Anvisa tem saudade da burocracia pré-digital – 12/11/2024 – Maria Inês Dolci

Parabéns, Anvisa (Agência Nacional de Vigilância Sanitária), por nos fazer, nostalgicamente, voltar ao passado. Não no sentido de lembranças queridas, mas de retrocesso, mesmo. Estou me referindo à retomada de exigência de receita impressa e carimbada para a compra de remédios com receitas médicas azuis e amarelas no Rio Grande do Sul. Deveria, ao contrário, permitir o uso de receitas digitais para qualquer medicamento, controlado ou não, em todo o Brasil.

A autorização para vender medicamentos controlados com receitas digitais do tipo A, B e B2, nas cores amarelo e azul, era temporária, para os gaúchos, em função das consequências das enchentes de maio deste ano.

Demoramos uma enormidade para regularizar a telemedicina, em um país com dimensões continentais, e agora, quem recorre a esse tipo de consulta, por conforto ou outra conveniência, deverá pedir ao médico que envie a receita pelo Correio.

Um grande avanço, para quem vota em urnas eletrônicas, faz todas as operações bancárias pelo celular, assim como usa apps para pedir transporte, comida, comprar roupa, calçados etc.

Com essa medida, a Anvisa pode, tranquilamente, fazer parte do time da Aneel (Agência Nacional de Energia Elétrica) e da Anatel (Agência Nacional de Telefonia), que certamente não têm como prioridade o consumidor.

E assim, espremidos entre a pobreza e os equívocos (para ser gentil) das agências reguladoras, os direitos dos consumidores crescem como rabo de cavalo, para baixo.

Essa ânsia por regular a regulação, com portarias, normas e que tais, é típica de nossas mazelas nacionais. O gosto por cartórios, reservas de mercado, controle do que não precisa ser controlado, continua a irritar os brasileiros.

Para quem tem alto poder aquisitivo, essa medida da Anvisa não representa grande incômodo. Mas para a maioria da população, que mal ganha para comer, e que despende preciosas horas diárias no trânsito das grandes cidades, ter de buscar uma receita impressa e carimbada, é um grande transtorno. Mas para que simplificar a vida das pessoas com o uso da tecnologia, se é possível burocratizar todos os processos, não é mesmo?

O argumento de que isso é feito para evitar fraudes, seria engraçado, se não prejudicasse as pessoas. Seria como substituir o Pix pelo talão de cheques. Ou trazer de volta as máquinas de escrever, em lugar dos ‘modernosos’ computadores.

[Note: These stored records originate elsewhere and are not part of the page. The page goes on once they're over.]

(** C17: a replica applies the stream of its master.  However the bytes of the
    stream are cut, the replica applies its commands once each and in order;
    its offset then counts exactly the bytes of the commands it applied, the
    beginning of an unfinished command stays in the buffer, and each request
    for an acknowledgement has been answered with the offset before it. *)
Theorem stream_applied (chunks : list string) (commands : list Command) (tail : string)
    (c : Conn W) (w' : W) :
  (forall w, stop_requested w = false) ->
  Forall command_fits commands -> Forall streamed commands -> settled tail ->
  foldr String.append EmptyString chunks = log_bytes commands +:+ tail ->
  follows (world c) -> 0 <= offset_of (world c) <= u64_max ->
  apply_all commands (world c) = Some (tt, w') ->
  offset_of w' = wrap_u64 (offset_of (world c) + size_of (log_bytes commands)) /\
  exists n, consume_replication_stream (map Received chunks) EmptyString c =
    Some (None, tail, mkConn (wire c +:+ log_bytes (map ack_command
      (acknowledgements (offset_of (world c)) commands))) n w').
Proof.
  intros Hnever Hfit Hstr Htail Hcut Hf Hrange Hall. destruct c as [out n w].
  destruct (run_commands_apply commands w w' out n Hf Hrange Hstr Hall) as (n' & Hrun & Hf' & Hoff).
  split; [done|]. exists n'. rewrite consume_stream_feed by done.
  rewrite (take_all_settled _ _ _ EmptyString) by (by left). cbn [mbind option_bind].
  pose proof (feed_frames (fun _ => false) invalid_stream apply_frame chunks commands tail
    (mkConn out n w) Hfit Htail Hcut) as Hfeed.
  rewrite Hrun in Hfeed. simpl in Hfeed.
  inversion Hfeed as [[[e b] c] y (He & Hc & Hb) Hf1|]; subst. simpl in *. subst.
  by rewrite Hb.
Qed.
End Stream.

(** ** The acknowledgements *)

Section Acknowledgements.
Context {W : Type} `{Kernel, CommandService W}.

Lemma consume_acknowledgements_feed client chunks buffer (c : Conn W) :
  (forall w, stop_requested w = false) ->
  consume_replica_acknowledgements client (map Received chunks) buffer c =
  match feed (fun _ => false) invalid_acknowledgement (handle_acknowledgement client)
          chunks buffer c with
  | Some (exit, buffer, c) => Some (option_map Unexpected exit, buffer, c)
  | None => None
  end.
Proof.
  intros Hnever. revert buffer c. induction chunks as [|chunk chunks IH]; intros buffer c;
    cbn [map consume_replica_acknowledgements feed]; rewrite Hnever; [done|].
  destruct (take_all _ _ _ (buffer +:+ chunk) c) as [[[[e|] b] c']|]; [done| |done]. apply IH.
Qed.

Fixpoint acknowledge_all (client : Z) (offsets : list Z) : M W unit :=
  match offsets with
  | [] => mret tt
  | o :: rest => acknowledge_replica client o;; acknowledge_all client rest
  end.

Lemma handle_acknowledgement_one client o k (w w1 : W) out n :
  0 <= o <= u64_max -> acknowledge_replica client o w = Some (tt, w1) ->
  handle_acknowledgement client (ack_command o) k (mkConn out n w) =
    Some (None, mkConn out n w1).
Proof.
  intros Ho Hack. unfold handle_acknowledgement, ack_command. rewrite !String.eqb_refl.
  rewrite conversion_to_string, from_chars_to_string by done. cbn [fc_value negb orb].
  destruct (String.eqb_spec (to_string o) EmptyString) as [He|_].
  { pose proof (to_string_length_pos o) as Hp. rewrite He in Hp. simpl in Hp. lia. }
  apply M_bind_Some. do 2 eexists. split; [unfold call; cbn [world]; by rewrite Hack|done].
Qed.

Lemma run_commands_acknowledge client offsets (w w' : W) out n :
  Forall (fun o => 0 <= o <= u64_max) offsets ->
  acknowledge_all client offsets w = Some (tt, w') ->
  run_commands (fun _ => false) (handle_acknowledgement client) (map ack_command offsets)
    (mkConn out n w) = Some (None, mkConn out n w').
Proof.
  intros Hall. revert w. induction Hall as [|o offsets Ho _ IH]; intros w.
  { by intros [= <-]. }
  intros ([] & w1 & Hack & Hrest)%M_bind_Some. cbn [map run_commands].
  rewrite (handle_acknowledgement_one client o _ w w1) by done. cbn [mbind option_bind].
  by apply IH.
Qed.

(** Acknowledgements reach the processor.  However the network cuts the
    acknowledgements that a replica sends, the master's reader hands exactly
    their offsets to the processor, in order, and reports no error. *)
Theorem acknowledgements_read (client : Z) (chunks : list string) (offsets : list Z)
    (tail : string) (c : Conn W) (w' : W) :
  (forall w, stop_requested w = false) ->
  Forall (fun o => 0 <= o <= u64_max) offsets -> settled tail ->
  foldr String.append EmptyString chunks = log_bytes (map ack_command offsets) +:+ tail ->
  acknowledge_all client offsets (world c) = Some (tt, w') ->
  consume_replica_acknowledgements client (map Received chunks) EmptyString c =
    Some (None, tail, mkConn (wire c) (calls c) w').
Proof.
  intros Hnever Hall Htail Hcut Hack. destruct c as [out n w].
  assert (Forall command_fits (map ack_command offsets)) as Hfit.
  { apply Forall_fmap. eapply Forall_impl; [exact Hall|]. intros o Ho. split; [done|].
    repeat constructor; unfold argument_fits; try done. unfold size_of.
    pose proof (to_string_length_bound o Ho). unfold u64_max. lia. }
  rewrite consume_acknowledgements_feed by done.
  pose proof (feed_frames (fun _ => false) invalid_acknowledgement (handle_acknowledgement client)
    chunks _ tail (mkConn out n w) Hfit Htail Hcut) as Hfeed.
  rewrite (run_commands_acknowledge client offsets w w' out n Hall Hack) in Hfeed. simpl in Hfeed.
  inversion Hfeed as [[[e b] c] y (He & Hc & Hb) Hf1|]; subst. simpl in *. subst.
  by rewrite Hb.
Qed.
End Acknowledgements.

Assim, eu me lembrei da música de Raul Seixas, Carimbador Maluco, que tem um trecho bem engraçado (e real, infelizmente). “Tem que ser selado, registrado, carimbado/Avaliado, rotulado se quiser voar!/(Se quiser voar)/Pra Lua: A taxa é alta/Pro Sol: Identidade/Mas já pro seu foguete viajar pelo universo/É preciso meu carimbo dando o sim”. Ele enxergava longe.

Continuamos no ritmo do rabo de cavalo.